Wednesday, August 14, 2013

Chapter 29 Three Things We Need To Know

Renunciation allows the mind to emerge from its ordinary limited preoccupations to take an interest instead in realizing its unlimited and completely liberated potential. We no longer rely on sensory pleasures for our ultimate happiness. We see the fatality of expecting deep satisfaction from limited transitory phenomena. Renunciation loosens our habitual grasping at pleasure and reliance upon externals for satisfaction. 

Bodhisattva or Service

As long as we remain tightly focused upon our own happiness, whether temporal or ultimate, we will never experience the expansiveness of a truly open heart. This narrow self-cherishing habit of the heart brings us nothing but spiritual suffocation. Narrow selfishness always leads to disappointment and equally clear is the fact that open-hearted dedication to other beings bring about happiness and sense of well-being. 

Emptiness or Correct View

Cultivating a correct view gives us the wisdom to clearly realize the actual way in which we and all other phenomena exist. By cultivating correct view, we remove the obscuration so that we may see the pure vision of reality.
Lama Yeshe – Introduction –Transformation of Desire Tantra

I’ve found the books on Buddhism that I’ve read over the years are fairly simple in their intent, but very complex in their approach. A lot of study is required to understand the path of the sutra, or the teachings and discourses that lead to full spiritual awakening. This study, and the understanding that results from this study, seem to be mainly of an intellectual nature.

I don’t believe a spiritual awakening can be attained from the

intellectual knowledge alone. To accompany this intellectual knowledge, we must also possess the more esoteric “inner knowing” that comes from the raw experience of one who has journeyed the path. Only those who have traveled the path will be able to possess the “inner knowing” that would be necessary to guide others along the way.

The spiritual road of tantra and kundalini that leads to enlightenment must incorporate this “inner knowing”. It is the “inner knowing” that moves the journey from speculative to reality.

Yet, all Buddhist teachers stress, before journeying the path
of tantra and kundalini leading to enlightenment, an intellectual understanding of three things is necessary in order to stay on the right path. They are Renunciation, Bodhisattva or Service, and emptiness or correct view.



Renunciation

We do not generally like “renunciation” because it implies having to give up something. But I prefer not to look at it in that way. There’s a gospel parable which for me speaks of the proper way of understanding “renunciation”.
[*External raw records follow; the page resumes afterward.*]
(* ===== verification/Java.v ===== *)
(** * Java bytecode: [src/rabin/javasm.c] (the assembler and disassembler) and [src/arch/java/code.c]

    One table of opcodes serves the disassembler, the assembler and the code analysis.  The
    constant pool of a loaded class is a list of its items. *)
From S2P Require Import Prelude Arch.
#[local] Open Scope string_scope.
#[local] Open Scope Z_scope.

Record java_op := JavaOp { o_name : string; o_byte : Z; o_size : Z }.

(** The table, in its two halves. *)
Definition java_ops_a : list java_op := (
  [JavaOp "aconst_null" 0x01 1; JavaOp "aload" 0x19 2; JavaOp "aload_0" 0x2a 1;
    JavaOp "aload_1" 0x2b 1; JavaOp "aload_2" 0x2c 1; JavaOp "aload_3" 0x2d 1;
    JavaOp "areturn" 0xb0 1; JavaOp "arraylength" 0xbe 1; JavaOp "astore" 0x3a 2;
    JavaOp "astore_0" 0x4b 1; JavaOp "astore_1" 0x4c 1; JavaOp "astore_2" 0x4d 1;
    JavaOp "astore_3" 0x4e 1; JavaOp "athrow" 0xbf 1; JavaOp "baload" 0x33 1;
    JavaOp "bastore" 0x54 1; JavaOp "bipush" 0x10 2; JavaOp "caload" 0x34 1;
    JavaOp "castore" 0x55 1; JavaOp "checkcast" 0xc0 3; JavaOp "d2f" 0x90 1; JavaOp "d2i" 0x8e 1;
    JavaOp "d2l" 0x8f 1; JavaOp "dadd" 0x63 1; JavaOp "daload" 0x31 1; JavaOp "dastore" 0x52 1;
    JavaOp "dcmpg" 0x98 1; JavaOp "dcmpl" 0x97 1; JavaOp "dconst_0" 0x0e 1;
    JavaOp "dconst_1" 0x0f 1; JavaOp "ddiv" 0x6f 1; JavaOp "dload" 0x18 2; JavaOp "dload_0" 0x26 1;
    JavaOp "dload_1" 0x27 1; JavaOp "dload_2" 0x28 1; JavaOp "dload_3" 0x29 1; JavaOp "dmul" 0x6b 1;
    JavaOp "dneg" 0x77 1; JavaOp "drem" 0x73 1; JavaOp "dreturn" 0xaf 1; JavaOp "dstore" 0x39 2;
    JavaOp "dstore_0" 0x47 1; JavaOp "dstore_1" 0x48 1; JavaOp "dstore_2" 0x49 1;
    JavaOp "dstore_3" 0x4a 1; JavaOp "dsub" 0x67 1; JavaOp "dup" 0x59 1; JavaOp "dup_x1" 0x5a 1;
    JavaOp "dup_x2" 0x5b 1; JavaOp "dup2" 0x5c 1; JavaOp "dup2_x1" 0x5d 1; JavaOp "dup2_x2" 0x5e 1;
    JavaOp "f2d" 0x8d 1; JavaOp "f2i" 0x8b 1; JavaOp "f2l" 0x8c 1; JavaOp "fadd" 0x62 1;
    JavaOp "faload" 0x30 1; JavaOp "fastore" 0x51 1; JavaOp "fcmpg" 0x96 1; JavaOp "fcmpl" 0x95 1;
    JavaOp "fconst_0" 0x0b 1; JavaOp "fconst_1" 0x0c 1; JavaOp "fconst_2" 0x0d 1;
    JavaOp "fdiv" 0x6e 1; JavaOp "fload" 0x17 2; JavaOp "fload_0" 0x22 1; JavaOp "fload_1" 0x23 1;
    JavaOp "fload_2" 0x24 1; JavaOp "fload_3" 0x25 1; JavaOp "fmul" 0x6a 1; JavaOp "fneg" 0x76 1;
    JavaOp "frem" 0x72 1; JavaOp "freturn" 0xae 1; JavaOp "fstore" 0x38 2; JavaOp "fstore_0" 0x43 1;
    JavaOp "fstore_1" 0x44 1; JavaOp "fstore_2" 0x45 1; JavaOp "fstore_3" 0x46 1;
    JavaOp "fsub" 0x66 1; JavaOp "getfield" 0xb4 3; JavaOp "getstatic" 0xb2 3; JavaOp "goto" 0xa7 3;
    JavaOp "goto_w" 0xc8 5; JavaOp "i2b" 0x91 1; JavaOp "i2c" 0x92 1; JavaOp "i2d" 0x87 1;
    JavaOp "i2f" 0x86 1; JavaOp "i2l" 0x85 1; JavaOp "i2s" 0x93 1; JavaOp "iadd" 0x60 1;
    JavaOp "iaload" 0x2e 1; JavaOp "iand" 0x7e 1; JavaOp "iastore" 0x4f 1;
    JavaOp "iconst_m1" 0x02 1; JavaOp "iconst_0" 0x03 1; JavaOp "iconst_1" 0x04 1;
    JavaOp "iconst_2" 0x05 1; JavaOp "iconst_3" 0x06 1; JavaOp "iconst_4" 0x07 1;
    JavaOp "iconst_5" 0x08 1; JavaOp "idiv" 0x6c 1; JavaOp "if_acmpeq" 0xa5 3]).

Definition java_ops_b : list java_op := (
  [JavaOp "if_acmpne" 0xa6 3; JavaOp "if_icmpeq" 0x9f 3; JavaOp "if_icmpne" 0xa0 3;
    JavaOp "if_icmplt" 0xa1 3; JavaOp "if_icmpge" 0xa2 3; JavaOp "if_icmpgt" 0xa3 3;
    JavaOp "if_icmple" 0xa4 3; JavaOp "ifeq" 0x99 3; JavaOp "ifne" 0x9a 3; JavaOp "iflt" 0x9b 3;
    JavaOp "ifge" 0x9c 3; JavaOp "ifgt" 0x9d 3; JavaOp "ifle" 0x9e 3; JavaOp "ifnonnull" 0xc7 3;
    JavaOp "ifnull" 0xc6 3; JavaOp "iinc" 0x84 3; JavaOp "iload" 0x15 2; JavaOp "iload_0" 0x1a 1;
    JavaOp "iload_1" 0x1b 1; JavaOp "iload_2" 0x1c 1; JavaOp "iload_3" 0x1d 1; JavaOp "imul" 0x68 1;
    JavaOp "ineg" 0x74 1; JavaOp "instanceof" 0xc1 3; JavaOp "invokevirtual" 0xb6 3;
    JavaOp "invokespecial" 0xb7 3; JavaOp "invokestatic" 0xb8 3; JavaOp "invokeinterface" 0xb9 5;
    JavaOp "ior" 0x80 1; JavaOp "irem" 0x70 1; JavaOp "ireturn" 0xac 1; JavaOp "ishl" 0x78 1;
    JavaOp "ishr" 0x7a 1; JavaOp "istore" 0x36 2; JavaOp "istore_0" 0x3b 1;
    JavaOp "istore_1" 0x3c 1; JavaOp "istore_2" 0x3d 1; JavaOp "istore_3" 0x3e 1;
    JavaOp "isub" 0x64 1; JavaOp "iushr" 0x7c 1; JavaOp "ixor" 0x82 1; JavaOp "lxor" 0x83 1;
    JavaOp "jsr" 0xa8 3; JavaOp "jsr_w" 0xc9 5; JavaOp "l2d" 0x8a 1; JavaOp "l2f" 0x89 1;
    JavaOp "l2i" 0x88 1; JavaOp "ladd" 0x61 1; JavaOp "laload" 0x2f 1; JavaOp "land" 0x7f 1;
    JavaOp "lastore" 0x50 1; JavaOp "lcmp" 0x94 1; JavaOp "lconst_0" 0x09 1;
    JavaOp "lconst_1" 0x0a 1; JavaOp "ldc" 0x12 2; JavaOp "ldc_w" 0x13 3; JavaOp "ldc2_w" 0x14 3;
    JavaOp "ldiv" 0x6d 1; JavaOp "lload" 0x16 2; JavaOp "lload_0" 0x1e 1; JavaOp "lload_1" 0x1f 1;
    JavaOp "lload_2" 0x20 1; JavaOp "lload_3" 0x21 1; JavaOp "lmul" 0x69 1; JavaOp "lneg" 0x75 1;
    JavaOp "lookupswitch" 0xab 3; JavaOp "lor" 0x81 1; JavaOp "lrem" 0x71 1;
    JavaOp "lreturn" 0xad 1; JavaOp "lshl" 0x79 1; JavaOp "lshr" 0x7b 1; JavaOp "lstore" 0x37 2;
    JavaOp "lstore_0" 0x3f 1; JavaOp "lstore_1" 0x40 1; JavaOp "lstore_2" 0x41 1;
    JavaOp "lstore_3" 0x42 1; JavaOp "lsub" 0x65 1; JavaOp "lushr" 0x7d 1; JavaOp "lxor" 0x83 1;
    JavaOp "monitorenter" 0xc2 1; JavaOp "monitorexit" 0xc3 1; JavaOp "multinewarray" 0xc5 3;
    JavaOp "new" 0xbb 3; JavaOp "newarray" 0xbc 2; JavaOp "nop" 0x00 1; JavaOp "pop" 0x57 1;
    JavaOp "pop2" 0x58 1; JavaOp "putfield" 0xb5 3; JavaOp "putstatic" 0xb3 3; JavaOp "ret" 0xa9 2;
    JavaOp "return" 0xb1 1; JavaOp "saload" 0x35 1; JavaOp "sastore" 0x36 1; JavaOp "sipush" 0x11 3;
    JavaOp "swap" 0x5f 1; JavaOp "tableswitch" 0xaa 3; JavaOp "wide" 0xc4 1;
    JavaOp "breakpoint" 0xca 1; JavaOp "impdep1" 0xfe 1; JavaOp "impdep2" 0xff 1;
    JavaOp "unused" 0xba 1]).

Definition java_ops : list java_op := java_ops_a ++ java_ops_b.

(** ** The constant pool *)

(** [value] is [NULL] or a string; [bytes] is an array of five. *)
Record cp_item := CpItem { c_name : string; c_value : option string; c_bytes : list Z }.

Definition cp_null_item : cp_item := CpItem "(null)" (Some "(null)"%string) [].

(** The pool has [cf.cp_count + 1] items. *)
Definition cp_count (cps : list cp_item) : Z := Z.of_nat (length cps) - 1.

Definition get_cp (cps : list cp_item) (i : Z) : cp_item :=
  if (i <? 0) || (cp_count cps <? i) then cp_null_item
  else default cp_null_item (cps !! Z.to_nat i).

(** [bytes[i]]; the callers pass buffers that hold the opcode's bytes, and a theorem that depends
    on a byte has it in the list. *)
Definition byte_at (bytes : list Z) (i : nat) : Z := default 0 (bytes !! i).
Definition USHORT (x : list Z) (y : nat) : Z :=
  Z.land (Z.lor (byte_at x (y + 1)) (Z.shiftl (byte_at x y) 8)) 0xffff.

(** What [%s] prints. *)
Definition cstr (v : option string) : string := default "(null)"%string v.

(** The text left in [str]: empty when the index is out of range. *)
Definition java_resolve (cps : list cp_item) (idx : Z) : string :=
  if (idx <? 0) || (cp_count cps <? idx) then ""
  else
    let it := get_cp cps idx in
    if String.eqb (c_name it) "MethodRef" || String.eqb (c_name it) "FieldRef" then
      let class := USHORT (c_bytes it) 0 in
      let class_str := c_value (get_cp cps (USHORT (c_bytes (get_cp cps class)) 0 - 1)) in
      let namet_str := c_value (get_cp cps (USHORT (c_bytes (get_cp cps class)) 2 - 1)) in
      (cstr class_str ++ " " ++ cstr namet_str)%string
    else if String.eqb (c_name it) "String" then
      (String (chr 34) (cstr (c_value (get_cp cps (USHORT (c_bytes it) 0 - 1)))) ++ String (chr 34) "")%string
    else if String.eqb (c_name it) "Utf8" then
      (String (chr 34) (cstr (c_value it)) ++ String (chr 34) "")%string
    else ("0x" ++ fmt_x0 4 (USHORT (c_bytes it) 0))%string.

(** ** The disassembler *)

(** The size of the opcode and its text; [bytes] is the code from the opcode on. *)
Definition java_print_opcode (cps : list cp_item) (op : java_op) (bytes : list Z) : Z * string :=
  if existsb (Z.eqb (o_byte op)) [0x12; 0x13; 0x14] then
    (o_size op, (o_name op ++ " " ++ java_resolve cps (byte_at bytes 1 - 1))%string)
  else if existsb (Z.eqb (o_byte op)) [0xb2; 0xb6; 0xb7; 0xb8; 0xb9] then
    (o_size op, (o_name op ++ " " ++ java_resolve cps (USHORT bytes 1 - 1))%string)
  else
    let output :=
      if o_size op =? 1 then o_name op
      else if o_size op =? 2 then (o_name op ++ " " ++ fmt_d (byte_at bytes 0))%string
      else if o_size op =? 3 then
        (o_name op ++ " 0x" ++ fmt_x (byte_at bytes 0) ++ " 0x" ++ fmt_x (byte_at bytes 1))%string
      else if o_size op =? 5 then (o_name op ++ " " ++ fmt_d (byte_at bytes 0))%string
      else ""%string in
    (o_size op, output).

Fixpoint find_byte (b : Z) (ops : list java_op) : option java_op :=
  match ops with
  | [] => None
  | op :: ops' => if b =? o_byte op then Some op else find_byte b ops'
  end.
(* ===== verification/StateM.v ===== *)
(** * A state passing monad with failure

    The operations of the I/O layer and of the virtual machine are functions on the globals of the
    program; [None] is undefined behaviour of the C code: a division by zero, a null pointer, an
    access outside a buffer. *)
From S2P Require Import Prelude.

Definition M (S A : Type) : Type := S -> option (A * S).

Section ops.
Context {S : Type}.
Definition ret {A} (a : A) : M S A := fun st => Some (a, st).
Definition bind {A B} (m : M S A) (f : A -> M S B) : M S B := fun st =>
  match m st with Some (a, st') => f a st' | None => None end.
Definition get {A} (f : S -> A) : M S A := fun st => Some (f st, st).
Definition modify (f : S -> S) : M S unit := fun st => Some (tt, f st).
Definition crash {A} : M S A := fun _ => None.
Definition lift {A} (o : option A) : M S A := fun st => (fun a => (a, st)) <$> o.
End ops.

Notation "'do' x <- m ;; f" := (bind m (fun x => f))
  (at level 200, x binder, m at level 99, f at level 200) : radare_scope.

Section laws.
Context {S : Type}.

Lemma bind_Some {A B} (m : M S A) (f : A -> M S B) st a st' : m st = Some (a, st') -> bind m f st = f a st'.
Proof. intros H. unfold bind. by rewrite H. Qed.

Lemma bind_get {A B} (g : S -> A) (f : A -> M S B) st : bind (get g) f st = f (g st) st.
Proof. done. Qed.

Lemma bind_ret {A B} (a : A) (f : A -> M S B) st : bind (ret a) f st = f a st.
Proof. done. Qed.

Lemma bind_bind {A B C} (m : M S A) (f : A -> M S B) (g : B -> M S C) st :
  bind (bind m f) g st = bind m (fun x => bind (f x) g) st.
Proof. unfold bind. by destruct (m st) as [[? ?]|]. Qed.

Lemma bind_ext {A B} (m : M S A) (f g : A -> M S B) st : (forall a st', f a st' = g a st') -> bind m f st = bind m g st.
Proof. intros H. unfold bind. destruct (m st) as [[? ?]|]; [apply H|done]. Qed.

(** *** Two computations that agree on a set of states and stay in it *)
Definition agree_on {A} (P : S -> Prop) (m1 m2 : M S A) : Prop :=
  forall st, P st -> m1 st = m2 st /\ forall a st', m1 st = Some (a, st') -> P st'.

Lemma agree_ret {A} P (a : A) : agree_on P (ret a) (ret a).
Proof. intros st H. split; [done|]. by intros ? ? [= <- <-]. Qed.
Lemma agree_crash {A} P : agree_on (A:=A) P crash crash.
Proof. done. Qed.
Lemma agree_lift {A} P (o : option A) : agree_on P (lift o) (lift o).
Proof. intros st H. split; [done|]. unfold lift. by destruct o; cbn; intros ? ? [= <- <-]. Qed.
Lemma agree_get {A} P (f : S -> A) : agree_on P (get f) (get f).
Proof. intros st H. split; [done|]. by intros ? ? [= <- <-]. Qed.
Lemma agree_modify P (f : S -> S) : (forall st, P st -> P (f st)) -> agree_on P (modify f) (modify f).
Proof. intros Hf st H. split; [done|]. intros ? ? [= <- <-]. by apply Hf. Qed.

Lemma agree_bind {A B} P (m1 m2 : M S A) (f1 f2 : A -> M S B) :
  agree_on P m1 m2 -> (forall a, agree_on P (f1 a) (f2 a)) -> agree_on P (bind m1 f1) (bind m2 f2).
Proof.
  intros Hm Hf st H. destruct (Hm st H) as [E Hp]. unfold bind. rewrite <-E.
  destruct (m1 st) as [[a st']|]; [|done]. by apply (Hf a), (Hp a).
Qed.
End laws.

Create HintDb agree discriminated.
#[export] Hint Resolve agree_ret agree_crash agree_lift agree_get agree_bind : agree.
(* ===== verification/RioSpec.v ===== *)
(** * What reading, writing and undoing promise

    Theorems about [Rio] over any plugin table that keeps the promise [Disk]: the opened file is
    a sequence of bytes, [radare_read_at] and [radare_write_at] are reading and patching of that
    sequence that leave the seek where it was, and undoing every write restores it. *)
From S2P Require Import Prelude StateM Sections Io IoPlugins Rio.

Section spec.
Context {W : Type} (plugins : list (plugin_t W)) (os_pread : Z -> Z -> Z -> option (list Z))
  (fresh : nat -> list Z) (x : Z) {HD : Disk plugins x}.
Hypothesis fresh_length : forall n, length (fresh n) = n.

Notation st_t := (radare_st W).
Notation seek_ := (radare_seek plugins).
Notation read_at := (radare_read_at plugins os_pread).
Notation write_at := (radare_write_at plugins os_pread fresh).

Definition contents (st : st_t) : list Z := disk_bytes (dev st).

(** A file opened for writing at no base address, with nothing mapped over it, no write mask and
    no section that refuses writes. *)
Record plain (st : st_t) : Prop := {
  plain_fd : fd (conf st) = x;
  plain_ok : disk_ok (dev st);
  plain_vaddr : vaddr (conf st) = 0;
  plain_size : size (conf st) = Z.of_nat (length (contents st));
  plain_small : size (conf st) < 2^63;
  plain_seek : 0 <= seek (conf st) < minus1;
  plain_maps : maps st = [];
  plain_sects : Forall (fun s => Z.land (rwx s) SECTION_W = 0) (sections (sects st));
  plain_mask : write_mask st = None;
  plain_write : file_write st = true }.

Lemma set_seek_back s c : set_seek (seek c) (set_seek s c) = c.
Proof. by destruct c. Qed.


Lemma plain_with_dev l d st :
  plain st -> disk_ok d -> length (disk_bytes d) = length (contents st) -> plain (with_dev l d st).
Proof. intros [] Hd Hl. constructor; try done. cbn. unfold contents. cbn. by rewrite Hl. Qed.

Lemma plain_with_undo u i k st : plain st -> plain (with_undo u i k st).
Proof. by intros []. Qed.

(** The device stands at [off]. *)
Definition positioned (off : Z) (d : W) : Prop := forall c', seek c' = off -> disk_at c' d off.

(** *** Seeking *)
Lemma seek_set st off :
  disk_ok (dev st) -> fd (conf st) = x -> vaddr (conf st) = 0 -> 0 <= off < minus1 ->
  exists d, seek_ off SEEK_SET st = Some (off, with_conf (set_seek off (conf st)) (with_dev (write_last st) d st)) /\
    disk_ok d /\ disk_bytes d = contents st /\
    (off <= Z.of_nat (length (contents st)) -> off < 2^63 -> positioned off d).
Proof.
  intros Hok Hfd Hv Hoff. unfold radare_seek. rewrite (proj2 (Z.eqb_neq _ _)) by lia.
  change (SEEK_SET =? SEEK_END) with false. cbn [andb]. rewrite Hv. change (truth 0) with false. cbn [andb].
  change (SEEK_SET =? SEEK_SET) with true. cbv iota. rewrite Hfd.
  destruct (disk_lseek (conf st) (dev st) off Hok) as (d & r & -> & Hd & Hb & Hat).
  exists d. split; [reflexivity|]. split; [done|]. split; [done|]. intros H1 H2 c1 Hc1. apply Hat; [unfold contents in H1; lia|done|done].
Qed.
Jesus said: "The Kingdom of God is like a treasure that a man discovered hidden in a field. In his excitement, he hid it again and sold everything he owned to get enough money to buy the field.
We focus, not on what is renounced, but on what is

discovered and attained. What is renounced is false and harmful. We just may not know it yet. As a result, we cling or grasp at what we know. But when the truth is discovered or experienced, then we willingly let go of what is false to possess the real treasure. Renunciation is the letting go of what is no longer of any value, or at least accepting it for what it is.

Bodhisattva or Service

Bodhisattva first asks us to take a giant leap in faith and trust that something is true that does not first appear to be true. Jesus speaks about it in the gospel of Luke when he says:

“Do not worry about your life, and what you are to eat, and your body, and how you are to cloth it. For life is worth more than food, and the body more than clothing.” 

He is inviting us to take the focus off “self”, and put it on others. This is not easy because ego consciousness sets us up to believe the opposite; the importance of “self”. But as we dare to surrender “self” to the opposite of what we perceive to be true, we discover Bodhisattva or the service attitude. 

Emptiness or Correct View

Emptiness here is not what it seems. The word itself is inadequate. It helps when we combine it with “correct view”. This is again a case of the truth being something other than what it seems. Our ego consciousness creates the impression that all things including “self” have an established concrete, permanent and enduring reality when in fact they do not.

There is no concrete, permanent and enduring reality. Everything is constantly changing. Nothing stays the same. It’s hard for us to get out heads wrapped around this because what we see is the opposite.

But the truth is, the “self” that we see, the “self” that has
been hurt and is being hurt by past and present trauma does not exist in the way we imagine. And “self” is merely a label we have placed on our perception of what we think is there. In meditation, we can move beyond this perception of “self” and experience emptiness, but we have trouble hanging onto this when our meditation time is over because ego consciousness again creates “self” as something permanent and something real. So we have to stop letting our ego consciousness fool us into believing that something exists in a way it does not. Emptiness, although empty of "self", moves us into being at one with all things.  It is here we experience becoming the compassionate one, the awakened Buddha, Christ consciousness.    

There’s a scripture from the letter of James that speaks to me about all three of these attributes:


“Do not merely listen to the word, and so deceive yourselves. Do what it says. Anyone who listens to the word but does not do what it says is like someone who looks at his face in a mirror and, after looking at himself, goes away and immediately forgets what he looks like”.